_Supplied entries:_
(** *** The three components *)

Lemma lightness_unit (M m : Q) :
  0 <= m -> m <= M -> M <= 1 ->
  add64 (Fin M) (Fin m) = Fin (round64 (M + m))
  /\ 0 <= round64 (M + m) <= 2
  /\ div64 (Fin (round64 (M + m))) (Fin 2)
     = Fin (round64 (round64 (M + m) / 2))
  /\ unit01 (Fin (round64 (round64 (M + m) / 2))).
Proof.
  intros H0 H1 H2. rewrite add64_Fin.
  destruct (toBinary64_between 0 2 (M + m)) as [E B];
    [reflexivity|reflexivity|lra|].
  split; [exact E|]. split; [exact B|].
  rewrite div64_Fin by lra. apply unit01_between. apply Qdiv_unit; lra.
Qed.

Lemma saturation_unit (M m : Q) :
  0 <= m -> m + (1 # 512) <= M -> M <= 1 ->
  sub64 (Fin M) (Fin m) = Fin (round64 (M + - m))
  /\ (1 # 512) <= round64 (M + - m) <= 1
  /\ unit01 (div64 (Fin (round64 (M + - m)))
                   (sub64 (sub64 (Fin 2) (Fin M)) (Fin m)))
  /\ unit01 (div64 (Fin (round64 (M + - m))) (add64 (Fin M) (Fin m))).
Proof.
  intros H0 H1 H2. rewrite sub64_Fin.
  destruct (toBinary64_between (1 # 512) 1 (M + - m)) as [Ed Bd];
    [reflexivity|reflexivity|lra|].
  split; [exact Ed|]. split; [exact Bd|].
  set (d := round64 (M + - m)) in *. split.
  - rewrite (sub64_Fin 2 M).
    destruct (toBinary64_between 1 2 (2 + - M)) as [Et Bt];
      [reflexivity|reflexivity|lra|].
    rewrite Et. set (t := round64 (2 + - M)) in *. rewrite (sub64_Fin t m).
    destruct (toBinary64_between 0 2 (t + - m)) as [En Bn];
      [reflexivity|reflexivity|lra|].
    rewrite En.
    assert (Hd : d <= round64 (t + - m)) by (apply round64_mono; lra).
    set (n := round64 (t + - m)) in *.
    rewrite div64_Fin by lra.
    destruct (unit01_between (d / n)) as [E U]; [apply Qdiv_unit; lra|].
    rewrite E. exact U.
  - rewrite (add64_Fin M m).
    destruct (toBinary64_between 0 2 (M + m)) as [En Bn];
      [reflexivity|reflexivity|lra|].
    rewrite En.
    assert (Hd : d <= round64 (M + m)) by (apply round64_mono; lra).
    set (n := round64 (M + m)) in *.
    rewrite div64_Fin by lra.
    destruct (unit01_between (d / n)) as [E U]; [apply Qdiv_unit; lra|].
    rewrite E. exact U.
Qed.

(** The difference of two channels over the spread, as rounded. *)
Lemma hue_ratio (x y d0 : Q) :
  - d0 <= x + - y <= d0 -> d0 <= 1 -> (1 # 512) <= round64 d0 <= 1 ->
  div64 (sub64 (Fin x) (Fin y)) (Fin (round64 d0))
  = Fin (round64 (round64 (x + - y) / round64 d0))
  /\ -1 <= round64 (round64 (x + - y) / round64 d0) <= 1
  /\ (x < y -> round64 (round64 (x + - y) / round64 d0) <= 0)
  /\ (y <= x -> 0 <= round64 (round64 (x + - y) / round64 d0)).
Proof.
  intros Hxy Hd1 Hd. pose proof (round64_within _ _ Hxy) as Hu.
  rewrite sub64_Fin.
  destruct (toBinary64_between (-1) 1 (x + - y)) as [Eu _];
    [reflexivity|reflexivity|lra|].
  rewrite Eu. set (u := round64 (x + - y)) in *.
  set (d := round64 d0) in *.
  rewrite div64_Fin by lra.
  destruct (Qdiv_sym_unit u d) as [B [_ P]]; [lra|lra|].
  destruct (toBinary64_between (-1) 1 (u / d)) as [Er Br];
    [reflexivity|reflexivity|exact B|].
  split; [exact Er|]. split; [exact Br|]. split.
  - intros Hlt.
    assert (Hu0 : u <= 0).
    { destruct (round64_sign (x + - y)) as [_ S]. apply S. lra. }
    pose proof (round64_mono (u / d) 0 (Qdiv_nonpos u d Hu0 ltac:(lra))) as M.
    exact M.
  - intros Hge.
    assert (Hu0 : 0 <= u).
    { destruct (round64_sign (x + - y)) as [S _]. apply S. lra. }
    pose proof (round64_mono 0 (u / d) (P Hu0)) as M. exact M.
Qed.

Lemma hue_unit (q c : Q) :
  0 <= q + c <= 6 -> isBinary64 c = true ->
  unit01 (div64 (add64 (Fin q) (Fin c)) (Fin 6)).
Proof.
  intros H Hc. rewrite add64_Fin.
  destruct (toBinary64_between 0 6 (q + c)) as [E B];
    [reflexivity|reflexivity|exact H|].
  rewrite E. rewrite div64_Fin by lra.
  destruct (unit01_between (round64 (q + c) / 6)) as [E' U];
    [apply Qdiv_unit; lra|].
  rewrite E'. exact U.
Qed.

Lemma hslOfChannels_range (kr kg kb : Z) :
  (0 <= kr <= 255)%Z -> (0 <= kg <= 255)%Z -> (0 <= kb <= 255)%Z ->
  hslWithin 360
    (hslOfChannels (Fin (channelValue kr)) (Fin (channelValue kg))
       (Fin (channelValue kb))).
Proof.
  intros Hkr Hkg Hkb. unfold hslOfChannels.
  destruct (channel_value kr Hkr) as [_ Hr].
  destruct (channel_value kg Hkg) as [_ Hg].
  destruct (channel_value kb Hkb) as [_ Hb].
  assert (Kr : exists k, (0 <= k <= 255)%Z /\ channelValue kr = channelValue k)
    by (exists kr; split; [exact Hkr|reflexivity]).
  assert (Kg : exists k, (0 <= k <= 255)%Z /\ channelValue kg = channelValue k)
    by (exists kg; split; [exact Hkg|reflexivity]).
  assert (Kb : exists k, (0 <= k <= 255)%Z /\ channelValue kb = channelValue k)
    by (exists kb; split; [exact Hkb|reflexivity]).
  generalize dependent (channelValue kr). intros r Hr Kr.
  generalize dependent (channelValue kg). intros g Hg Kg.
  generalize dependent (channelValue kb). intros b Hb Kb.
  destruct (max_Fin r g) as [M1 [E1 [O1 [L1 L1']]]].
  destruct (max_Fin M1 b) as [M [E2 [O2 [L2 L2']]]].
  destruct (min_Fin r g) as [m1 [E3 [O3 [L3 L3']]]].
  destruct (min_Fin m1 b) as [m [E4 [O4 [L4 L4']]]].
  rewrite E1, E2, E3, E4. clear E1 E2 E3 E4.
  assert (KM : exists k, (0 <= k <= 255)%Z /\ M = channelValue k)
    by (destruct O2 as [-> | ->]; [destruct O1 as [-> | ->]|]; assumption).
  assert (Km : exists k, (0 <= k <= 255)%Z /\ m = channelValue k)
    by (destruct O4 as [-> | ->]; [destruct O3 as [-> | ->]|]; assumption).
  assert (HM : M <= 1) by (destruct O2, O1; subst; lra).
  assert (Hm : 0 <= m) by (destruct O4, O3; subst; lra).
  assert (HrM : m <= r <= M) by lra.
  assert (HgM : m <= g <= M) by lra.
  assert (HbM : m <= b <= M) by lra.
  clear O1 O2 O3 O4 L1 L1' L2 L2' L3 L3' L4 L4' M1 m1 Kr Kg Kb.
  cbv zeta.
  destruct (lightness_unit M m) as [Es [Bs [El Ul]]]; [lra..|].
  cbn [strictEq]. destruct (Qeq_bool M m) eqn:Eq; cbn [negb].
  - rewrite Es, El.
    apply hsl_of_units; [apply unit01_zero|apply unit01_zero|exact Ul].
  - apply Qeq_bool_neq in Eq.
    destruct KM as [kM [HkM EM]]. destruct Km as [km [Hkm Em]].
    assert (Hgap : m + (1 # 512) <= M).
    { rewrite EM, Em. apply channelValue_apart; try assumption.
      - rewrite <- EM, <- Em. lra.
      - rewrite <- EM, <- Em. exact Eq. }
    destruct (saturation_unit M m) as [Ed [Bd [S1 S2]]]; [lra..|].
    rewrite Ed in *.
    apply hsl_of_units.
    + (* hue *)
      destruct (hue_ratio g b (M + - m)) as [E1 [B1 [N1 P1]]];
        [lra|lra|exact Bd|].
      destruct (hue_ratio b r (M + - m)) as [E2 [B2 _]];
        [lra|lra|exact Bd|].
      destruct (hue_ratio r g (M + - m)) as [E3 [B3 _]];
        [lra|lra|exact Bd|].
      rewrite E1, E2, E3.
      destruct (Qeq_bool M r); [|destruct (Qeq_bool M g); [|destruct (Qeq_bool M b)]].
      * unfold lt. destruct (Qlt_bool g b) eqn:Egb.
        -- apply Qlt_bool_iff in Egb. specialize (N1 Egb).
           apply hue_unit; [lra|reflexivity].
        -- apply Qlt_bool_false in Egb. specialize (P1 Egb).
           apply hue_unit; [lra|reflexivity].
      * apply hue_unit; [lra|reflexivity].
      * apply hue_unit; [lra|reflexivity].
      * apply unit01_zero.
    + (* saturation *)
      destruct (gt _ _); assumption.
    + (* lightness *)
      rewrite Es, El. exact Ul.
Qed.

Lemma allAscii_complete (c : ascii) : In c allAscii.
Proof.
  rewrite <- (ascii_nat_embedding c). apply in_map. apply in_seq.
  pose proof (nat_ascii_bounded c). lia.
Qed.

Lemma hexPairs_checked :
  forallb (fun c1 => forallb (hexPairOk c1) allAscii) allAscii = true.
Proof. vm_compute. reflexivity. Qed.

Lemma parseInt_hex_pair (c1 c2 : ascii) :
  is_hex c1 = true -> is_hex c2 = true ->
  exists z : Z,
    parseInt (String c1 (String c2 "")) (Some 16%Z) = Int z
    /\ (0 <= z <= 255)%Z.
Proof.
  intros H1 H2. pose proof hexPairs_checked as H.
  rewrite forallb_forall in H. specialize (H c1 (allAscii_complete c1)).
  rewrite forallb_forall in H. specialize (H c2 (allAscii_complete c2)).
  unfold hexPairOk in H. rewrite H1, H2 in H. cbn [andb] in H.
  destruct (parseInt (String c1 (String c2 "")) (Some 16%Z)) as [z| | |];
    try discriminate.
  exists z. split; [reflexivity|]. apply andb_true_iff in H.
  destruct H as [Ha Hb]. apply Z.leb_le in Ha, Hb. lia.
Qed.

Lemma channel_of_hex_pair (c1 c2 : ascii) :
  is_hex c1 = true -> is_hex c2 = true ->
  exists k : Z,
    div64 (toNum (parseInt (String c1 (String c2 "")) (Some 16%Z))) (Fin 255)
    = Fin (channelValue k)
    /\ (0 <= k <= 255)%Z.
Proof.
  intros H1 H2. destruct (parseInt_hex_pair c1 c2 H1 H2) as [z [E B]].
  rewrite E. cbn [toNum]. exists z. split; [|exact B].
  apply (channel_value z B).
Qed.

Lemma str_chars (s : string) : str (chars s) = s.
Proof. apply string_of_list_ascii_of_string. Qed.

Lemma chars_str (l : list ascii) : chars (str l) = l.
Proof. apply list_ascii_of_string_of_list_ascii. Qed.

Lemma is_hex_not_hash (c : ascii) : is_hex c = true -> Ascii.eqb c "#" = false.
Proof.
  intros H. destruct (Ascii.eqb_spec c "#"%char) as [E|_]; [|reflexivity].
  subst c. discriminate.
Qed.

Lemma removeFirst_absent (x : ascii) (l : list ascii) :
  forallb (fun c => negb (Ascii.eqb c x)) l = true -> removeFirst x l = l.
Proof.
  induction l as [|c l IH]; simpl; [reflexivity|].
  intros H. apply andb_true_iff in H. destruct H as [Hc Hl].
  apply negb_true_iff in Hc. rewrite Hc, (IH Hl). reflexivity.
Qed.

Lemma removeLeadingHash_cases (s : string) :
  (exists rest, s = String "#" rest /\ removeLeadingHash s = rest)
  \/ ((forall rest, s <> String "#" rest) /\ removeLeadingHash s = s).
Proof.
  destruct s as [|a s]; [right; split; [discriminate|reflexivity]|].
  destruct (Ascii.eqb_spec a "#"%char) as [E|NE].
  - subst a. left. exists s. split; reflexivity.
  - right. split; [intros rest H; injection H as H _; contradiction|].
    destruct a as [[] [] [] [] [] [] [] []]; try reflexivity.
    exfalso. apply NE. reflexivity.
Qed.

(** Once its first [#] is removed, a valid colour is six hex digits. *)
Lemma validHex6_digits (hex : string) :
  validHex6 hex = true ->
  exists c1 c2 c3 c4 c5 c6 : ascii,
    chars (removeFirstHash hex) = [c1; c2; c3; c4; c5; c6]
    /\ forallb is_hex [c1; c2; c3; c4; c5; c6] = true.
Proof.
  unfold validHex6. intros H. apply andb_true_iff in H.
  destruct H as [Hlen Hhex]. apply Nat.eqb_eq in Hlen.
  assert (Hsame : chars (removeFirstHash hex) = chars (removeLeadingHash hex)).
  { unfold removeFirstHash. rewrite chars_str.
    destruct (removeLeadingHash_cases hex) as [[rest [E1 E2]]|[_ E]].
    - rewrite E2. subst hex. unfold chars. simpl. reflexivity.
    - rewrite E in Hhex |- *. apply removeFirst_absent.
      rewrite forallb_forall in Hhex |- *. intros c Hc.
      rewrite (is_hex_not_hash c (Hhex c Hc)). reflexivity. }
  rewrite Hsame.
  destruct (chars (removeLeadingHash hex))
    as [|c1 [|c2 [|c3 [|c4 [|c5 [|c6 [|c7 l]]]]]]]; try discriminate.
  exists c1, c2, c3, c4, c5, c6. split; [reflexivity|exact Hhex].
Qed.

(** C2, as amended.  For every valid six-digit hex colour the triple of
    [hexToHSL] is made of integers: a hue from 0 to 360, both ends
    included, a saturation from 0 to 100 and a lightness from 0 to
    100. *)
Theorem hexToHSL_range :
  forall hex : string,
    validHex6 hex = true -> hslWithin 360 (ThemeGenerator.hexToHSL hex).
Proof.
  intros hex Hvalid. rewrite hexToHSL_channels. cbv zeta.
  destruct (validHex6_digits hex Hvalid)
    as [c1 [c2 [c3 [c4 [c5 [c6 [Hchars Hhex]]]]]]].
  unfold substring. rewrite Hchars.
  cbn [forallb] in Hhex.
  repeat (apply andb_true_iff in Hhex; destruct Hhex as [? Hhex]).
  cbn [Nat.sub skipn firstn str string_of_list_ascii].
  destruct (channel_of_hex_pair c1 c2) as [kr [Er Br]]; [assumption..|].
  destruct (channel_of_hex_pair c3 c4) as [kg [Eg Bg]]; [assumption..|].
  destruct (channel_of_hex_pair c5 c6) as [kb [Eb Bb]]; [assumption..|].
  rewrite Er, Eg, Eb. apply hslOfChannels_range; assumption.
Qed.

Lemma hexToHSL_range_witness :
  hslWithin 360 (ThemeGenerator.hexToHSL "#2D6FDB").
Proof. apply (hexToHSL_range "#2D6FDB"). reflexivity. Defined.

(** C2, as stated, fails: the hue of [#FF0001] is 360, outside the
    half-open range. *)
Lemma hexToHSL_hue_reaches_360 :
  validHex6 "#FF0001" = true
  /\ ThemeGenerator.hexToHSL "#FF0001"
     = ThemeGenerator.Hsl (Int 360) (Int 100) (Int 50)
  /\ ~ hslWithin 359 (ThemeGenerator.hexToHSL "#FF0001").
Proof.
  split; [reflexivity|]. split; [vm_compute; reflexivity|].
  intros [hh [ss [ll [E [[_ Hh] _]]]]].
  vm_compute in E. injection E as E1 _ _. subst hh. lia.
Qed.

_What this task involves:_
Reproduce only the lines from the top of the material through the one bearing "0 <= m -> m + (1 # 512) <= M -> M <= 1 ->", each exactly as it stands.

_Your solution:_
(** *** The three components *)

Lemma lightness_unit (M m : Q) :
  0 <= m -> m <= M -> M <= 1 ->
  add64 (Fin M) (Fin m) = Fin (round64 (M + m))
  /\ 0 <= round64 (M + m) <= 2
  /\ div64 (Fin (round64 (M + m))) (Fin 2)
     = Fin (round64 (round64 (M + m) / 2))
  /\ unit01 (Fin (round64 (round64 (M + m) / 2))).
Proof.
  intros H0 H1 H2. rewrite add64_Fin.
  destruct (toBinary64_between 0 2 (M + m)) as [E B];
    [reflexivity|reflexivity|lra|].
  split; [exact E|]. split; [exact B|].
  rewrite div64_Fin by lra. apply unit01_between. apply Qdiv_unit; lra.
Qed.

Lemma saturation_unit (M m : Q) :
  0 <= m -> m + (1 # 512) <= M -> M <= 1 ->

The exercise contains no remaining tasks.